The City of Davis acted within its rights when it decided to move a piece of playground equipment inside Arroyo Park, an appellate court ruled last month.
The City of Davis added a Sky Track zip line to the Arroyo Park playground in 2019. Nearby residents, including former mayor Joe Krovoza and his wife, quickly grew tired of the noise and complained to local officials.
The city commissioned noise studies to assess the equipment’s impacts and determined that relocating the Sky Track to another location within the park would reduce noise levels for nearby residences. The Krovozas were not satisfied with that determination and sued the city under the California Environmental Quality Act (CEQA).
Due to “unusual circumstances,” the plaintiffs argued that the track’s relocation should not be exempt from CEQA. The Yolo County Superior Court disagreed, holding that the track’s relocation did not require further environmental review.
The plaintiffs appealed the ruling.
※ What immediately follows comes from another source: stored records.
Lemma length_normalize_le (a : Vector3) : Vector3.length (Vector3.normalize a) <= 1.
Proof.
  apply square_le_le; [lra|]. rewrite length_sqr. unfold Vector3.normalize, Vector3.dot.
  cbn [Vector3.x Vector3.y Vector3.z].
  pose proof (length_sqr a) as Hl. unfold Vector3.dot in Hl.
  pose proof (length_nonneg a) as Hp.
  destruct (decide (Vector3.length a = 0)) as [H0|H0].
  - rewrite H0 in Hl. nra.
  - set (l := Vector3.length a) in *.
    replace (Vector3.x a / l * (Vector3.x a / l) + Vector3.y a / l * (Vector3.y a / l)
             + Vector3.z a / l * (Vector3.z a / l))
      with ((Vector3.x a * Vector3.x a + Vector3.y a * Vector3.y a
             + Vector3.z a * Vector3.z a) / (l * l)) by (field; exact H0).
    rewrite <- Hl. field_simplify; [lra|exact H0].
Qed.

(** An offset [dir * k] with [dir] of length at most 1 moves a point by at
    most [|k|]. *)
Lemma addScaledVector_distance (s dir : Vector3) (k b : R) :
  Vector3.length dir <= 1 -> -b <= k <= b ->
  Vector3.distanceTo (Vector3.addScaledVector s dir k) s <= b.
Proof.
  intros Hd Hk. unfold Vector3.distanceTo.
  apply square_le_le; [lra|]. rewrite length_sqr.
  unfold Vector3.dot, Vector3.subVectors, Vector3.addScaledVector.
  cbn [Vector3.x Vector3.y Vector3.z].
  pose proof (length_sqr dir) as Hl. unfold Vector3.dot in Hl.
  pose proof (length_nonneg dir) as Hp.
  replace ((Vector3.x s + Vector3.x dir * k - Vector3.x s)
           * (Vector3.x s + Vector3.x dir * k - Vector3.x s)
           + (Vector3.y s + Vector3.y dir * k - Vector3.y s)
             * (Vector3.y s + Vector3.y dir * k - Vector3.y s)
           + (Vector3.z s + Vector3.z dir * k - Vector3.z s)
             * (Vector3.z s + Vector3.z dir * k - Vector3.z s))
    with ((Vector3.length dir * Vector3.length dir) * (k * k)) by (rewrite Hl; ring).
  assert (k * k <= b * b) by nra.
  assert (Vector3.length dir * Vector3.length dir <= 1) by nra.
  assert (0 <= k * k) by nra. nra.
Qed.

Lemma halo_drift_distance (s : Vector3) (a b : R) :
  Vector3.distanceTo
    (Vector3.mk (Vector3.x s + sin a * 0.02) (Vector3.y s + cos b * 0.02) (Vector3.z s)) s
  <= 0.05.
Proof.
  unfold Vector3.distanceTo. apply square_le_le; [lra|]. rewrite length_sqr.
  unfold Vector3.dot, Vector3.subVectors. cbn [Vector3.x Vector3.y Vector3.z].
  pose proof (SIN_bound a). pose proof (COS_bound b). nra.
Qed.

(** C6, as stated, fails in its second half: at morph value 1 the idle
    motion is on.  A halo instance with scatter coordinate [(5, 0.2, 0)] is
    written at [(5, 0.22, 0)] at time 0. *)
Lemma settled_instance_off_scatter :
  wellFormed oneHalo /\
  scatterPositions oneHalo !! 0%nat = Some (Vector3.mk 5 0.2 0) /\
  exists tr, update oneHalo (ticks 136 1 0) 0 = Some [tr] /\
             position tr = Vector3.mk 5 0.22 0 /\
             position tr <> Vector3.mk 5 0.2 0.
Proof.
  split; [repeat split|]. split; [reflexivity|].
  rewrite ticks_136. unfold update. cbn [count oneHalo seq mapM].
  rewrite (updateAt_scattered oneHalo 0 0 (Vector3.mk 0 1 0) (Vector3.mk 5 0.2 0))
    by reflexivity.
  cbn [haloFlags oneHalo lookup list_lookup default Vector3.x Vector3.y Vector3.z].
  eexists. split; [reflexivity|]. cbn [position].
  replace (0 * 0.4 + INR 0 * 0.1) with 0 by (simpl; lra).
  replace (0 * 0.3 + INR 0 * 0.2) with 0 by (simpl; lra).
  rewrite sin_0, cos_0. split.
  - f_equal; lra.
  - intros H. injection H. lra.
Qed.

(** C6 (amended).  From [current = 0] with target 1 the smoothing step
    reaches exactly 1 on tick 136, not before, and stays there.  At that
    value the eased value is 1 and the interpolated position is the scatter
    coordinate, to which [update] adds the idle motion before writing: the
    drift [(0.02 * sin(0.4 t + 0.1 i), 0.02 * cos(0.3 t + 0.2 i), 0)] for a
    halo instance, the pulse [0.05 * sin(2 t + 0.1 i)] along the direction
    from the centre to the scatter coordinate for a core instance; every
    written position is within 0.05 of its scatter coordinate. *)
Theorem morph_settles_near_scatter (m : t) (time : R) :
  wellFormed m ->
  ticks 136 1 0 = 1 /\
  (forall n, (n < 136)%nat -> ticks n 1 0 < 1) /\
  (forall n, (136 <= n)%nat -> ticks n 1 0 = 1) /\
  eased (ticks 136 1 0) = 1 /\
  exists ts,
    update m (ticks 136 1 0) time = Some ts /\
    List.length ts = count m /\
    forall i s tr,
      scatterPositions m !! i = Some s -> ts !! i = Some tr ->
      position tr
      = (if default false (haloFlags m !! i)
         then Vector3.mk (Vector3.x s + sin (time * 0.4 + INR i * 0.1) * 0.02)
                         (Vector3.y s + cos (time * 0.3 + INR i * 0.2) * 0.02)
                         (Vector3.z s)
         else Vector3.addScaledVector s
                (Vector3.normalize (Vector3.subVectors s scatterCenter))
                (0.05 * sin (time * 2.0 + INR i * 0.1))) /\
      Vector3.distanceTo (position tr) s <= 0.05.
Proof.
  intros Hwf. split; [apply ticks_136|]. split; [apply ticks_before|].
  split; [apply ticks_settled|]. rewrite ticks_136. split; [apply eased_one|].
  destruct (update_wellFormed m 1 time Hwf) as (ts & Hts & Hlen & Hat).
  exists ts. split; [exact Hts|]. split; [exact Hlen|].
  intros i s tr Hs Htr.
  assert (Hi : (i < count m)%nat) by (rewrite <- Hlen; eapply lookup_lt_Some, Htr).
  destruct Hwf as (Hlt & _).
  destruct (lookup_lt_is_Some_2 (treePositions m) i) as [t0 Ht0]; [lia|].
  specialize (Hat i Hi). rewrite Htr, (updateAt_scattered m time i t0 s Ht0 Hs) in Hat.
  injection Hat as <-. cbn [position].
  destruct (default false (haloFlags m !! i)).
  - replace (sin (time * 0.4 + INR i * 0.1) * 0.02 * 1)
      with (sin (time * 0.4 + INR i * 0.1) * 0.02) by lra.
    replace (cos (time * 0.3 + INR i * 0.2) * 0.02 * 1)
      with (cos (time * 0.3 + INR i * 0.2) * 0.02) by lra.
    split; [reflexivity|]. apply halo_drift_distance.
  - replace (0.05 * 1 * sin (time * 2.0 + INR i * 0.1))
      with (0.05 * sin (time * 2.0 + INR i * 0.1)) by lra.
    split; [reflexivity|]. apply addScaledVector_distance.
    + apply length_normalize_le.
    + pose proof (SIN_bound (time * 2.0 + INR i * 0.1)). lra.
Qed.

Lemma morph_settles_near_scatter_witness :
  exists ts, update oneCore (ticks 136 1 0) 0 = Some ts /\ List.length ts = 1%nat.
Proof.
  assert (Hwf : wellFormed oneCore) by (repeat split).
  destruct (morph_settles_near_scatter oneCore 0 Hwf) as (_ & _ & _ & _ & ts & H1 & H2 & _).
  exists ts. split; [exact H1|exact H2].
Defined.

End MorphProperties.

Section ShaderProperties.

Import MorphingInstances.

Lemma mix_lerpVectors (a b : Vector3) (e : R) :
  BodyVertexShader.mix a b e = Vector3.lerpVectors a b e.
Proof.
  unfold BodyVertexShader.mix, Vector3.lerpVectors. f_equal; ring.
Qed.

(** Up to the idle-motion threshold [update] writes the interpolated
    position. *)
Lemma updateAt_still (m : t) (morphVal time : R) (i : nat) (t0 s : Vector3) :
  treePositions m !! i = Some t0 -> scatterPositions m !! i = Some s ->
  ~ morphVal > 0.01 ->
  updateAt m morphVal time i =
  Some (mkTransform (Vector3.lerpVectors t0 s (eased morphVal)) (INR i * 0.1) (INR i * 0.2)).
Proof.
  intros Ht Hs Hm. unfold updateAt. rewrite Ht, Hs.
  destruct (decide _); [contradiction|reflexivity].
Qed.

(** Up to that threshold the shader still adds its breathing sway along x
    and z. *)
Lemma main_still (morph time : R) (a : BodyVertexShader.Attributes) :
  ~ morph > 0.01 ->
  let base := Vector3.lerpVectors (BodyVertexShader.position a)
                (BodyVertexShader.aScatterPosition a) (eased morph) in
  let breathe := sin (time * 1.2 + Vector3.y base * 0.5) * 0.02 * (1.0 - eased morph) in
  BodyVertexShader.main morph time a
  = Vector3.mk (Vector3.x base + breathe) (Vector3.y base) (Vector3.z base + breathe).
Proof.
  intros Hm. cbn zeta. unfold BodyVertexShader.main.
  rewrite mix_lerpVectors, easeInOutCubic_eased.
  destruct (decide (morph < 0.99)) as [_|Hn]; [|lra].
  destruct (decide (morph > 0.01)); [contradiction|reflexivity].
Qed.

(** At morph value 1 the shader's halo drift. *)
Lemma main_scattered_halo (time : R) (t0 s : Vector3) (seed : R) :
  BodyVertexShader.main 1 time (BodyVertexShader.attributesOf t0 s true seed)
  = Vector3.mk
      (Vector3.x s + sin (time * 0.4 + seed * 12.0) * 0.4)
      (Vector3.y s + cos (time * 0.3 + seed * 25.0) * 0.5 * 0.4)
      (Vector3.z s + sin (time * 0.2 + Vector3.x s) * 0.4).
Proof.
  unfold BodyVertexShader.main, BodyVertexShader.attributesOf.
  cbn [BodyVertexShader.position BodyVertexShader.aScatterPosition
       BodyVertexShader.aSeed BodyVertexShader.aHalo].
  rewrite mix_lerpVectors, easeInOutCubic_eased, eased_one, lerpVectors_one.
  destruct (decide (1 < 0.99)) as [Hn|_]; [lra|].
  destruct (decide (1 > 0.01)) as [_|Hn]; [|lra].
  destruct (decide (1.0 > 0.5)) as [_|Hn]; [|lra].
  unfold Vector3.add, Vector3.multiplyScalar. cbn [Vector3.x Vector3.y Vector3.z].
  f_equal; ring.
Qed.


Lemma glsl_normalize_agrees (v : Vector3) :
  Vector3.length v <> 0 -> BodyVertexShader.normalize v = Vector3.normalize v.
Proof.
  intros H. unfold BodyVertexShader.normalize, Vector3.normalize. cbn zeta.
  destruct (decide (Vector3.length v = 0)); [contradiction|reflexivity].
Qed.

(** At morph value 1 the shader's core pulse. *)
Lemma main_scattered_core (time : R) (t0 s : Vector3) (seed : R) :
  ~ Vector3.length (Vector3.subVectors s scatterCenter) < 0.001 ->
  BodyVertexShader.main 1 time (BodyVertexShader.attributesOf t0 s false seed)
  = Vector3.addScaledVector s
      (Vector3.normalize (Vector3.subVectors s scatterCenter))
      (0.05 * sin (time * 1.5 + seed * 10.0 + Vector3.y s)).
Proof.
  intros Hl.
  unfold BodyVertexShader.main, BodyVertexShader.attributesOf.
  cbn [BodyVertexShader.position BodyVertexShader.aScatterPosition
       BodyVertexShader.aSeed BodyVertexShader.aHalo].
  rewrite mix_lerpVectors, easeInOutCubic_eased, eased_one, lerpVectors_one.
  destruct (decide (1 < 0.99)) as [Hn|_]; [lra|].
  destruct (decide (1 > 0.01)) as [_|Hn]; [|lra].
  destruct (decide (0.0 > 0.5)) as [Hn|_]; [lra|].
  replace (Vector3.mk 0.0 SCATTER_CENTER_Y 0.0) with scatterCenter
    by (unfold scatterCenter; f_equal; lra).
  destruct (decide _) as [Hn|_]; [contradiction|].
  rewrite glsl_normalize_agrees by lra.
  unfold Vector3.add, Vector3.multiplyScalar, Vector3.addScaledVector.
  cbn [Vector3.x Vector3.y Vector3.z]. f_equal; ring.
Qed.

(** The position that the vertex stage computes, for every morph value:
    the interpolated position, swayed along x and z below morph value 0.99,
    and above morph value 0.01 drifted (halo) or pulsed along the direction
    from the centre to the swayed position (core). *)
Lemma main_position (morph time : R) (t0 s : Vector3) (halo : bool) (seed : R) :
  let e := eased morph in
  let base := Vector3.lerpVectors t0 s e in
  let swayed :=
    if decide (morph < 0.99) then
      let breathe := sin (time * 1.2 + Vector3.y base * 0.5) * 0.02 * (1.0 - e) in
      Vector3.mk (Vector3.x base + breathe) (Vector3.y base) (Vector3.z base + breathe)
    else base in
  BodyVertexShader.main morph time (BodyVertexShader.attributesOf t0 s halo seed)
  = if decide (morph > 0.01) then
      if halo then
        Vector3.mk
          (Vector3.x swayed + sin (time * 0.4 + seed * 12.0) * 0.4 * e)
          (Vector3.y swayed + cos (time * 0.3 + seed * 25.0) * 0.5 * 0.4 * e)
          (Vector3.z swayed + sin (time * 0.2 + Vector3.x swayed) * 0.4 * e)
      else
        Vector3.addScaledVector swayed
          (if decide (Vector3.length (Vector3.subVectors swayed scatterCenter) < 0.001)
           then Vector3.mk 0 1 0
           else BodyVertexShader.normalize (Vector3.subVectors swayed scatterCenter))
          (0.05 * sin (time * 1.5 + seed * 10.0 + Vector3.y swayed) * e)
    else swayed.
Proof.
  cbn zeta. unfold BodyVertexShader.main, BodyVertexShader.attributesOf.
  cbn [BodyVertexShader.position BodyVertexShader.aScatterPosition
       BodyVertexShader.aSeed BodyVertexShader.aHalo].
  rewrite mix_lerpVectors, easeInOutCubic_eased.
  replace (Vector3.mk 0.0 SCATTER_CENTER_Y 0.0) with scatterCenter
    by (unfold scatterCenter; f_equal; lra).
  set (swayed := if decide (morph < 0.99) then _ else _).
  destruct (decide (morph > 0.01)); [|reflexivity].
  destruct halo.
  - destruct (decide (1.0 > 0.5)) as [_|Hn]; [|lra].
    unfold Vector3.add, Vector3.multiplyScalar. cbn [Vector3.x Vector3.y Vector3.z].
    f_equal; lra.
  - destruct (decide (0.0 > 0.5)) as [Hn|_]; [lra|].
    unfold Vector3.add, Vector3.multiplyScalar, Vector3.addScaledVector.
    destruct (decide (Vector3.length (Vector3.subVectors swayed scatterCenter) < 0.001));
      cbn [Vector3.x Vector3.y Vector3.z]; f_equal; lra.
Qed.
On December 30, they were rebuffed again — this time by a unanimous decision of the Third District Court of Appeal.
“We nonetheless agree with the city that the violation of a standard in its noise ordinance alone (assuming but not deciding one could be proven here) does not constitute substantial evidence that the project will have a significant effect on the environment,” the court said in its published opinion.
The decision means the city can now move forward with its relocation plans for the zip line. It also affirms local governments’ broad discretion over projects that fall within established CEQA exemptions, and helps clarify the standards for applying exemptions in future cases.